The talk’s teaching background is German L2 at an Austrian and English L2 at a Ukrainian university. At the latter, we reflect on English for Academic Purposes within the MSc programs Biotechnology and Ecology, with students discussing global issues, sustainability, and environmental matters in English, while reflecting on their roles and active engagement in society. The activities in the course English for Academic Purposes must prepare students for their professional lives as competent language users. This is also the aim of the German L2 courses at the Austrian university within the context of translation and interpreting-oriented language education, often considered within the framework of Languages for Specific Purposes.
With the experience of online teaching due to a pandemic and a war, we reflect on ways to foster students’ language competence while also supporting their well-being and engagement, focusing on the integration of 21st century skills and global citizenship education (Mairi et al., 2023).
References:
Macgilchrist, F. et al. (2020). Students and society in the 2020s. Three future ‘histories’ of education and technology. Learning, Media and Technology, 45(1), 76–89.
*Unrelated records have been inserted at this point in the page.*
(** * InsuranceFormFiller: the data generator and the widget state resolver

    A shallow embedding of [src/data-generator.js] (class [DataGenerator]),
    of the sample table of [src/field-mapping.js] and of the checkbox part
    of the form filler ([getCheckboxOnValues], [isYesNoCheckbox],
    [isMultiWidgetCheckbox], [setMultiWidgetCheckboxValue] and the checkbox
    branch of [fillForm]), followed by the properties of the specification
    that concern them.  Further parts embed [formatDate] and
    [getCalculatedValue] of the generator, the text branch of [fillForm],
    [batchFill] of [src/batch-fill.js] and the providers and callbacks of
    [src/ai-integration.js], with properties read off the code.

    Conventions of the embedding
    - a JavaScript string is a [string]; its UTF-16 code units are the
      character codes (the run ids and field names of the program are ASCII);
    - a [Date] is its time value, the number of milliseconds since the epoch,
      a [Z]; an ISO string produced by [toISOString] is represented by the
      time value it prints (the printing is injective);
    - local time is UTC shifted by the offset of the host's time zone in
      force at the instant, as ECMAScript's [LocalTime] and [UTC] define
      it: a zone gives the offset at every instant and for every local
      time value, so that daylight saving changes are covered;
    - a JavaScript number that holds an amount of money is an element of a
      numeric type with the operations the program uses, with two
      instances: IEEE 754 binary64, which is what runs, and exact rational
      numbers; integers (indices, day counts, seeds) are [Z];
    - [faker], the clock, the AI backend and pdf-lib's [check]/[uncheck] are
      outside the repository: they are parameters. *)

From Stdlib Require Import ZArith QArith Qround Qabs Lqa Lia List String Ascii Bool.
From Stdlib Require Import Floats.SpecFloat.
From stdpp Require Import base gmap strings list pretty.
Import ListNotations.

Close Scope Q_scope.
Local Open Scope string_scope.
Local Open Scope Z_scope.

(** ** hashString: the seed of a run *)

Module Hash.

(** ECMAScript [ToInt32]: reduction modulo 2^32 into [-2^31, 2^31). *)
Definition ToInt32 (z : Z) : Z :=
  let m := z mod 2 ^ 32 in
  if 2 ^ 31 <=? m then m - 2 ^ 32 else m.

(** [a << k] on 32-bit integers. *)
Definition shl32 (a k : Z) : Z := ToInt32 (Z.shiftl (ToInt32 a) k).

(** [a & b] on 32-bit integers. *)
Definition and32 (a b : Z) : Z := ToInt32 (Z.land (ToInt32 a) (ToInt32 b)).

(** The code units of a string, as [charCodeAt] returns them. *)
Definition charCodes (s : string) : list Z :=
  List.map (fun a => Z.of_N (N_of_ascii a)) (list_ascii_of_string s).

(** One turn of the loop of [hashString]:
    [hash = ((hash << 5) - hash) + char; hash = hash & hash]. *)
Definition hash_step (hash char : Z) : Z :=
  let hash := (shl32 hash 5 - hash) + char in
  and32 hash hash.

Definition hashCodes (cs : list Z) : Z := Z.abs (fold_left hash_step cs 0).

Definition hashString (str : string) : Z := hashCodes (charCodes str).

End Hash.

(** ** Dates: the day arithmetic of ECMAScript *)

Module JSDate.

Definition msPerDay : Z := 86400000.

Definition Day (t : Z) : Z := t / msPerDay.
Definition TimeWithinDay (t : Z) : Z := t mod msPerDay.
Definition MakeDate (day time : Z) : Z := day * msPerDay + time.

(** Number of days from the epoch to the civil date [y]-[m]-[d], months
    counted from 1.  The day [d] is not required to exist in the month:
    the count is linear in [d], as [MakeDay] demands. *)
Definition days_from_civil (y m d : Z) : Z :=
  let y := if m <=? 2 then y - 1 else y in
  let era := y / 400 in
  let yoe := y - era * 400 in
  let mp := if 2 <? m then m - 3 else m + 9 in
  let doy := (153 * mp + 2) / 5 + d - 1 in
  let doe := yoe * 365 + yoe / 4 - yoe / 100 + doy in
  era * 146097 + doe - 719468.

(** Days before the first of March of year [y], up to a constant: the
    closed form of the day count over years. *)
Definition yearDays (y : Z) : Z := 365 * y + y / 4 - y / 100 + y / 400.

(** The civil date of a day number: year, month (from 1), day of month. *)
Definition civil_from_days (z : Z) : Z * Z * Z :=
  let z := z + 719468 in
  let era := z / 146097 in
  let doe := z - era * 146097 in
  let yoe := (doe - doe / 1460 + doe / 36524 - doe / 146096) / 365 in
  let y := yoe + era * 400 in
  let doy := doe - (365 * yoe + yoe / 4 - yoe / 100) in
  let mp := (5 * doy + 2) / 153 in
  let d := doy - (153 * mp + 2) / 5 + 1 in
  let m := if mp <? 10 then mp + 3 else mp - 9 in
  (if m <=? 2 then y + 1 else y, m, d).

Definition YearFromTime (t : Z) : Z := fst (fst (civil_from_days (Day t))).
(** Months are counted from 0 by [MonthFromTime], as in ECMAScript. *)
Definition MonthFromTime (t : Z) : Z := snd (fst (civil_from_days (Day t))) - 1.
Definition DateFromTime (t : Z) : Z := snd (civil_from_days (Day t)).

(** ECMAScript [MakeDay]: the day number of the first of the month
    [year + month / 12], [month mod 12], plus [date - 1]. *)
Definition MakeDay (year month date : Z) : Z :=
  let ym := year + month / 12 in
  let mn := month mod 12 in
  days_from_civil ym (mn + 1) 1 + date - 1.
Mairi, S. et al. (2023). Teacher educators’ perspectives on global citizenship education and multilingual competences. Journal of Multilingual and Multicultural Development, 1-17.
Bio
Olena Plakhotnikova, Ph.D. in Philology, is currently an Assistant Professor of Taras Shevchenko National University of Kyiv, Ukraine. Her writings and research focus on corpus linguistics, theoretical and experimental phonetics, methods of teaching Ukrainian as a foreign language, and methods of teaching English for academic and professional purposes (in the field of biology and medicine). She is the author of the Ph.D. thesis Ukrainian Speech Corpus: The Theoretical Basis of Construction and Practical Implementation (Kyiv, 2017). Her research activity can be seen on The Language Archive website (Max Planck Institute for Psycholinguistics, Nijmegen, the Netherlands).
olenaplahotnikova@knu.ua
Eva Seidl, MA in Philology, has been a lecturer for German L2 at the Department for Translation Studies and the Centre for Language, Plurilingualism and Didactics at the University of Graz for 20 years. Her research focuses on TILLT (Translation and Interpreting-oriented Language Learning and Teaching), study abroad and higher education pedagogy.